Records contained in a dataset:
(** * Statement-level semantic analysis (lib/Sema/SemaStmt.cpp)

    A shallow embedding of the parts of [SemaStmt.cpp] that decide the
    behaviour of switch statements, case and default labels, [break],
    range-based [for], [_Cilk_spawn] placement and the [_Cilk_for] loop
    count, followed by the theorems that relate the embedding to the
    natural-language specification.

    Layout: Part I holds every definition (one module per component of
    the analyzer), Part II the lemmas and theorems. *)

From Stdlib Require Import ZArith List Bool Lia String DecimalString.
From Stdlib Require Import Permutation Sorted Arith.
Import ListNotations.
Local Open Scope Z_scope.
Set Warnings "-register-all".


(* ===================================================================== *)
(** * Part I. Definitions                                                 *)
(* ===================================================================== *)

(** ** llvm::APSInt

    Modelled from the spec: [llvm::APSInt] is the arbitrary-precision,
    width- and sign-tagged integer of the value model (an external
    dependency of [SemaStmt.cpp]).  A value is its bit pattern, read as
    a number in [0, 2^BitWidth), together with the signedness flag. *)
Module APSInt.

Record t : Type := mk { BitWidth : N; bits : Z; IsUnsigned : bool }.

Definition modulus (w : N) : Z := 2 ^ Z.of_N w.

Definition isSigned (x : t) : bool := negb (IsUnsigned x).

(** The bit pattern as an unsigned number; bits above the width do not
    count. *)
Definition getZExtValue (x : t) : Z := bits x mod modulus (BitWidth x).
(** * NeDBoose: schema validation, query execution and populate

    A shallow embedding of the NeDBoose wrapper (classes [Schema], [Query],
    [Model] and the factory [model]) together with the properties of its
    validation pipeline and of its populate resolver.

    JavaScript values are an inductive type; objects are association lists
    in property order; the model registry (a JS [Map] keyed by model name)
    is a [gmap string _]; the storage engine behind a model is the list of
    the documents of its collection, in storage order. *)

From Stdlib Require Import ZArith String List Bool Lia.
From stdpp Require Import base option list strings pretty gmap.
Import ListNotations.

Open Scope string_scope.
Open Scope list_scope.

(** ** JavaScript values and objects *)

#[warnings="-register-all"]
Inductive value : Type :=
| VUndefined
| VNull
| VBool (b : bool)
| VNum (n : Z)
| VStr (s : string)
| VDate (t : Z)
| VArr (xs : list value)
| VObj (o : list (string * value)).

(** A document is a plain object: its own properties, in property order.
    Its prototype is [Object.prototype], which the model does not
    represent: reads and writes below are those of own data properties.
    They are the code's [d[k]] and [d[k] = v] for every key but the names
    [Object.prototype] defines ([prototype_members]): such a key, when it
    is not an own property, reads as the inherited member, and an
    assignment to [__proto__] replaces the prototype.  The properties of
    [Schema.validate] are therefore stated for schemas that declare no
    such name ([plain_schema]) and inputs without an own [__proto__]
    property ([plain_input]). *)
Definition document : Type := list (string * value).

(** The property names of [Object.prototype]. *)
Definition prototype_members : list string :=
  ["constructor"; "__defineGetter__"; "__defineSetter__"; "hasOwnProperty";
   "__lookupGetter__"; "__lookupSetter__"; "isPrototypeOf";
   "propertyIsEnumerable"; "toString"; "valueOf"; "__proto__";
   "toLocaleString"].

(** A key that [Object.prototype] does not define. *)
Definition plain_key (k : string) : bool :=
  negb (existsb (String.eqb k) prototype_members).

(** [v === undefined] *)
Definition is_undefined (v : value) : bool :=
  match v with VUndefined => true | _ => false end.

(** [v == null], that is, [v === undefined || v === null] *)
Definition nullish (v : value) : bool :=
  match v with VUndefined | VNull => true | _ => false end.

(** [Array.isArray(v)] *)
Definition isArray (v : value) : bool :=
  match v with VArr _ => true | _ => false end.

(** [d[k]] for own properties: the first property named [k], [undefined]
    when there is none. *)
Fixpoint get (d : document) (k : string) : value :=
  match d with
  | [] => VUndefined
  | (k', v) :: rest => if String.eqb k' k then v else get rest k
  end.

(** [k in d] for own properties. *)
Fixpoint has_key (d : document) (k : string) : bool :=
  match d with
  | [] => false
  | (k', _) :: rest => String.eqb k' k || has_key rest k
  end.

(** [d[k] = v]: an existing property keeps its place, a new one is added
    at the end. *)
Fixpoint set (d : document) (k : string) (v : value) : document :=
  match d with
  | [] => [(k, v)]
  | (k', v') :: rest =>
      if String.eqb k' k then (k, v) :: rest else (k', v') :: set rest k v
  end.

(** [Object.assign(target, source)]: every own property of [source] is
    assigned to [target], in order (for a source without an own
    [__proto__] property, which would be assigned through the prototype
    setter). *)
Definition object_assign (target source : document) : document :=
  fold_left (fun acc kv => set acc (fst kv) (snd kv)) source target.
...
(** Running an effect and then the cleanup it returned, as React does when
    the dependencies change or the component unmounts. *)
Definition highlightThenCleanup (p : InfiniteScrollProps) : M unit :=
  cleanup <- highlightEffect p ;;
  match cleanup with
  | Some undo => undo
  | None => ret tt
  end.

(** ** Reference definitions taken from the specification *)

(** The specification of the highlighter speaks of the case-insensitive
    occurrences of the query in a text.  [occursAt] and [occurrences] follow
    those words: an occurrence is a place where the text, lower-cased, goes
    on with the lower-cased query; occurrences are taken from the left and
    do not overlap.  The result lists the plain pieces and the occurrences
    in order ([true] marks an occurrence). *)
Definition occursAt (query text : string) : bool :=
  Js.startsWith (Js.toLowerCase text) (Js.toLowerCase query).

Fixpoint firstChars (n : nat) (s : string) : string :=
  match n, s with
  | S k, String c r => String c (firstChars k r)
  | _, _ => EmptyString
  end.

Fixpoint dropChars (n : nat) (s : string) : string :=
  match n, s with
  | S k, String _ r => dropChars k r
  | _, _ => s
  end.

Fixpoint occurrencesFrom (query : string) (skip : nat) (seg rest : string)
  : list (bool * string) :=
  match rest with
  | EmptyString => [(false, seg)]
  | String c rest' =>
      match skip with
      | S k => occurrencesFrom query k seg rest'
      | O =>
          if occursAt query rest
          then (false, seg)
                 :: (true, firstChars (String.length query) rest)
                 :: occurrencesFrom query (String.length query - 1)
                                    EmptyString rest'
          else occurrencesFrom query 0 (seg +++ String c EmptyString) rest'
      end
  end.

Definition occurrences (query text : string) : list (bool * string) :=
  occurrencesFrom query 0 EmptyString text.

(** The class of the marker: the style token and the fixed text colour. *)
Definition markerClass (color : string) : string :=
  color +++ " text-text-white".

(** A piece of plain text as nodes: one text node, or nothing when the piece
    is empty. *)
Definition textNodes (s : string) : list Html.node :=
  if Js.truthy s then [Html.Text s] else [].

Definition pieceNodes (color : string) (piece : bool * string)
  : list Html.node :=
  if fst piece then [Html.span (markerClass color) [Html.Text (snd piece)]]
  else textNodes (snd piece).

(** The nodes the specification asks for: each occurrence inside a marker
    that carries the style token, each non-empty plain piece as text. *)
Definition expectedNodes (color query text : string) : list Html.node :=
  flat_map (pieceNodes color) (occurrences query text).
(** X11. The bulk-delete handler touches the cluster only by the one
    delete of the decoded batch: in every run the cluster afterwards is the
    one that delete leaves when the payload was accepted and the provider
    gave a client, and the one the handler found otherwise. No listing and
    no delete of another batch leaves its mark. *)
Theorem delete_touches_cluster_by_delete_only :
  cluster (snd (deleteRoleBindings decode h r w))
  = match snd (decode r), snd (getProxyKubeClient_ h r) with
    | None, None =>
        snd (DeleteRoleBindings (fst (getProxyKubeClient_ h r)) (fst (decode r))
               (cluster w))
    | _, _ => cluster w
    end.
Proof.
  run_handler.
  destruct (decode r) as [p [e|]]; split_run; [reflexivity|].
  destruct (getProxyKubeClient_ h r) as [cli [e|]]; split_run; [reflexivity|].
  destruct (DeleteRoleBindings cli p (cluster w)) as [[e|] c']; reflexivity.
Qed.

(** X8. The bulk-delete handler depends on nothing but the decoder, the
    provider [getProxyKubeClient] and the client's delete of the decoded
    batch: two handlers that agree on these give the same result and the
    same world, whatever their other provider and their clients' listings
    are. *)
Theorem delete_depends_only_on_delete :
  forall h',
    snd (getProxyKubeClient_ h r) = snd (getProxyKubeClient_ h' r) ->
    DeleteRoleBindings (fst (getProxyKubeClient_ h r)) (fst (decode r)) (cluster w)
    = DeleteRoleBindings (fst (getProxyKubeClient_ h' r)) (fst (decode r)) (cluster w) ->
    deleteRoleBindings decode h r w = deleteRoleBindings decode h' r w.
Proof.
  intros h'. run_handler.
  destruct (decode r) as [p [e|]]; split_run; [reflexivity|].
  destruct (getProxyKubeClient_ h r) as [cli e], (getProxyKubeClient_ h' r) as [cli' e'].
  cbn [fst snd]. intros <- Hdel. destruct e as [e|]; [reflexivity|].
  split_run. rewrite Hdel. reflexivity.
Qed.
* * *
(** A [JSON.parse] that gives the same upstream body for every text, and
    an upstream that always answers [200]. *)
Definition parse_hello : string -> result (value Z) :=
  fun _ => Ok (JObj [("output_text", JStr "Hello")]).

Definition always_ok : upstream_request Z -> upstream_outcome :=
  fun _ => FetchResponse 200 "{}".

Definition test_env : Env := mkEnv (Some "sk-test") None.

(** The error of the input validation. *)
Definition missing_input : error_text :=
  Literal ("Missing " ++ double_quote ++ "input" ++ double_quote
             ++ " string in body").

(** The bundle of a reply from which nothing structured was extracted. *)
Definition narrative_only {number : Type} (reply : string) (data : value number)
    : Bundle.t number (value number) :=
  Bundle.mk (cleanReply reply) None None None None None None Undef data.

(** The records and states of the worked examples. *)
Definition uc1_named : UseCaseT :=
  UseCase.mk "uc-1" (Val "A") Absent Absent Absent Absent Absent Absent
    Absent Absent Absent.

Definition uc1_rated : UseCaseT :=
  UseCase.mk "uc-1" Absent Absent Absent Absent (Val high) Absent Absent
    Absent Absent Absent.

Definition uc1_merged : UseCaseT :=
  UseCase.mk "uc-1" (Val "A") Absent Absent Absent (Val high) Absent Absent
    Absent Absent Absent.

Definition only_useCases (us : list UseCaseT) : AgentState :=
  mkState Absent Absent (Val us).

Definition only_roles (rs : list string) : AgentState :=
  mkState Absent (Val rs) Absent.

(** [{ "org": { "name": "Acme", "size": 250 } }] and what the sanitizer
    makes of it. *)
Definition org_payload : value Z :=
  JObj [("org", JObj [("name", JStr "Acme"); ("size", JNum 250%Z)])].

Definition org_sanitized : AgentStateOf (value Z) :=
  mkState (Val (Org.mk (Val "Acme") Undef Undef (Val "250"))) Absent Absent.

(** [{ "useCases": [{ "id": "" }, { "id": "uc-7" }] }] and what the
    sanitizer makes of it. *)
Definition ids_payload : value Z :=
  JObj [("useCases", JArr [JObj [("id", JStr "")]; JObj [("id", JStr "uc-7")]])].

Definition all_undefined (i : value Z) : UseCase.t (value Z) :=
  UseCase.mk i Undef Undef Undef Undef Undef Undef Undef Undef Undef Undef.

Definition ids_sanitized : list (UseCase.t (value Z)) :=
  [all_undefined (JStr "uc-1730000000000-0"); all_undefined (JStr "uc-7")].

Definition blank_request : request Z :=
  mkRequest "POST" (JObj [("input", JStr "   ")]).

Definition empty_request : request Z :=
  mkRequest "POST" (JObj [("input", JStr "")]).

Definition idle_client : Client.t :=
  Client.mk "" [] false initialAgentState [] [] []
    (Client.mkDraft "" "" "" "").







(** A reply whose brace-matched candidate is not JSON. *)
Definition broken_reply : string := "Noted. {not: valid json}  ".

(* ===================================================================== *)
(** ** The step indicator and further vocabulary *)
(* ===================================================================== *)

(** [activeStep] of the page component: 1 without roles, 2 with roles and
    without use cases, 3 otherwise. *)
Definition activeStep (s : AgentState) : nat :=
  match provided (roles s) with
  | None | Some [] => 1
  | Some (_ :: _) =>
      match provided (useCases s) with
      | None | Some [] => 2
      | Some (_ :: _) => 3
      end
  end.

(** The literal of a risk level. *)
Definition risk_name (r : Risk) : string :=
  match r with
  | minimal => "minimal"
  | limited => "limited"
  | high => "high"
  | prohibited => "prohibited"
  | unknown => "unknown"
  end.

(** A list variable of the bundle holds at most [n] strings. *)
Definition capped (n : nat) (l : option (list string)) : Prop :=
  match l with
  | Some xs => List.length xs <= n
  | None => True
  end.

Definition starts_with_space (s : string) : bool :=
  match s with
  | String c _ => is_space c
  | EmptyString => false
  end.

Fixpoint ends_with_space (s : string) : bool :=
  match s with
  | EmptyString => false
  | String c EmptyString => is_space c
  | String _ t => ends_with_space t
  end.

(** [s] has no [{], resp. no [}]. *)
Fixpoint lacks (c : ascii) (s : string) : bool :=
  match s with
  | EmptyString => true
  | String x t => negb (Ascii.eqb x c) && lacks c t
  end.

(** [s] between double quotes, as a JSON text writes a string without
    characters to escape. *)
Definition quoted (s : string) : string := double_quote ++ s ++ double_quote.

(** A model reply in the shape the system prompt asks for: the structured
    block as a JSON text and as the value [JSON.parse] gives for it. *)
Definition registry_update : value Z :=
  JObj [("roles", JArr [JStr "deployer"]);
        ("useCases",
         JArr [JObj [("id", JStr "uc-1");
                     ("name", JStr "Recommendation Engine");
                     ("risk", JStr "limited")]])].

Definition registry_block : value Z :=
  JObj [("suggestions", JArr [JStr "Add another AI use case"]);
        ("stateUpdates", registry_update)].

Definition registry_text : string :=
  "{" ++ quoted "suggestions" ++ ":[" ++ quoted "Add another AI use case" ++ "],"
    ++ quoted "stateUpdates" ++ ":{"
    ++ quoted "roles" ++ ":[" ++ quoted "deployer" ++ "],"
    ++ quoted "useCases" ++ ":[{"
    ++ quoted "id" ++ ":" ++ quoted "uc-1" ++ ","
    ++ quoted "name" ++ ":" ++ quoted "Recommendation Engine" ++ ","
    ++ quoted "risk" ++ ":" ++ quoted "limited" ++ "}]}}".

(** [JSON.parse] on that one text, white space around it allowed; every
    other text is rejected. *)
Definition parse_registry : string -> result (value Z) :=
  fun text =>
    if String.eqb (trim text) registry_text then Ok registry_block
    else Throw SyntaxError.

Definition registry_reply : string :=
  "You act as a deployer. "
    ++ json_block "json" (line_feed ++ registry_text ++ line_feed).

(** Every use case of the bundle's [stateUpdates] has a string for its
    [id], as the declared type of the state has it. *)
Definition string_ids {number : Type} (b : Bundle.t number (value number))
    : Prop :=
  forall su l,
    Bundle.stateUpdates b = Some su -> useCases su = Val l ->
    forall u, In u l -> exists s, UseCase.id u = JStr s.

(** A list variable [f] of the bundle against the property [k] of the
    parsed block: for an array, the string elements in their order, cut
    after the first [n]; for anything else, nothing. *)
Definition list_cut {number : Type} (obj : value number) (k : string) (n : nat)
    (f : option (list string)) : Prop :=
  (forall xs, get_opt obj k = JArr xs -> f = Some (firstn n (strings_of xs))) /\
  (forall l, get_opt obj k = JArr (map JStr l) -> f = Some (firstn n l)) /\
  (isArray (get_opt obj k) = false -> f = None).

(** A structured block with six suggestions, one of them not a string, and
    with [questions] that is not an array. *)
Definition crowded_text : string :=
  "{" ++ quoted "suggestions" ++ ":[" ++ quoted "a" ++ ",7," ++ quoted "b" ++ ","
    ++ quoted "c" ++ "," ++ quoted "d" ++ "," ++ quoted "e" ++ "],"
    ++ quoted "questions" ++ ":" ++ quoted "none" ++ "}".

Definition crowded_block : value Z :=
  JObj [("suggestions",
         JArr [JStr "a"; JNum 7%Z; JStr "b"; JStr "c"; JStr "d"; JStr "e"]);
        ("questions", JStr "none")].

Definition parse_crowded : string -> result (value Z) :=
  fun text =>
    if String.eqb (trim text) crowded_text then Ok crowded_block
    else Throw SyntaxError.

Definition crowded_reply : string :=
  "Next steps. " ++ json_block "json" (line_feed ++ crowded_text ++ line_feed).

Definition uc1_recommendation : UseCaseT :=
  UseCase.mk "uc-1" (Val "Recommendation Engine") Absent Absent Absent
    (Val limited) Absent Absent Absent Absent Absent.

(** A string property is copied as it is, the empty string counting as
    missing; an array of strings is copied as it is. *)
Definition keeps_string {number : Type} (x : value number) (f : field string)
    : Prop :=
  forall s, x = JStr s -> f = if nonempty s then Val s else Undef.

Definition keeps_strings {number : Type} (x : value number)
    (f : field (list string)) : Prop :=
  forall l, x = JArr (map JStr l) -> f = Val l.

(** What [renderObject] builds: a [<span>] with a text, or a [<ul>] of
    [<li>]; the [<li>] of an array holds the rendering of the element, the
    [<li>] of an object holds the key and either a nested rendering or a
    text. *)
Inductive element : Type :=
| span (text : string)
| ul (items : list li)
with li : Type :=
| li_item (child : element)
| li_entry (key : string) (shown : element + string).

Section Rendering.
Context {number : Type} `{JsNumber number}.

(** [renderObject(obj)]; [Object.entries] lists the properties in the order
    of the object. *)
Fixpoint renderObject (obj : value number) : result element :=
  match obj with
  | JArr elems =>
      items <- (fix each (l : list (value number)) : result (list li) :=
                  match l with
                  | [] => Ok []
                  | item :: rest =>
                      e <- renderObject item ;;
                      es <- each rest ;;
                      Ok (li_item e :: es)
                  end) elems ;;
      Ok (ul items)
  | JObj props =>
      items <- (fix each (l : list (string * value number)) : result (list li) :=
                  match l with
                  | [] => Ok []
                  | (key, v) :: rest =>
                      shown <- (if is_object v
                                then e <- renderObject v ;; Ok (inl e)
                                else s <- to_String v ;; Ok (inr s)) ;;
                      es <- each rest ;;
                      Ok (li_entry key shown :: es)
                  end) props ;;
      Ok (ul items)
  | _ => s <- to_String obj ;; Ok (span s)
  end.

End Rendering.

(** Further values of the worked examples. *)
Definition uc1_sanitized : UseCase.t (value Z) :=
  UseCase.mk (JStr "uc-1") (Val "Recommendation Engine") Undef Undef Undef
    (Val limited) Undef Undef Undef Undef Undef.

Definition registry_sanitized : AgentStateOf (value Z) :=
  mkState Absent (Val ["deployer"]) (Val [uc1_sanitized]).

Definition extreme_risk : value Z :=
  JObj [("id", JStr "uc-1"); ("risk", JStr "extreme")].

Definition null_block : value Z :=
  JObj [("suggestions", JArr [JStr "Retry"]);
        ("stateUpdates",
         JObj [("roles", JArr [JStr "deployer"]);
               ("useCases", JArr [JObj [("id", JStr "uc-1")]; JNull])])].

- [GOAL OF THE EXERCISE]: Reproduce the lines above, beginning at the line with "delete of the decoded batch: in" and stopping after the line with "None, None =>", exactly as they are.

- [TASK RESULT]:
    delete of the decoded batch: in every run the cluster afterwards is the
    one that delete leaves when the payload was accepted and the provider
    gave a client, and the one the handler found otherwise. No listing and
    no delete of another batch leaves its mark. *)
Theorem delete_touches_cluster_by_delete_only :
  cluster (snd (deleteRoleBindings decode h r w))
  = match snd (decode r), snd (getProxyKubeClient_ h r) with
    | None, None =>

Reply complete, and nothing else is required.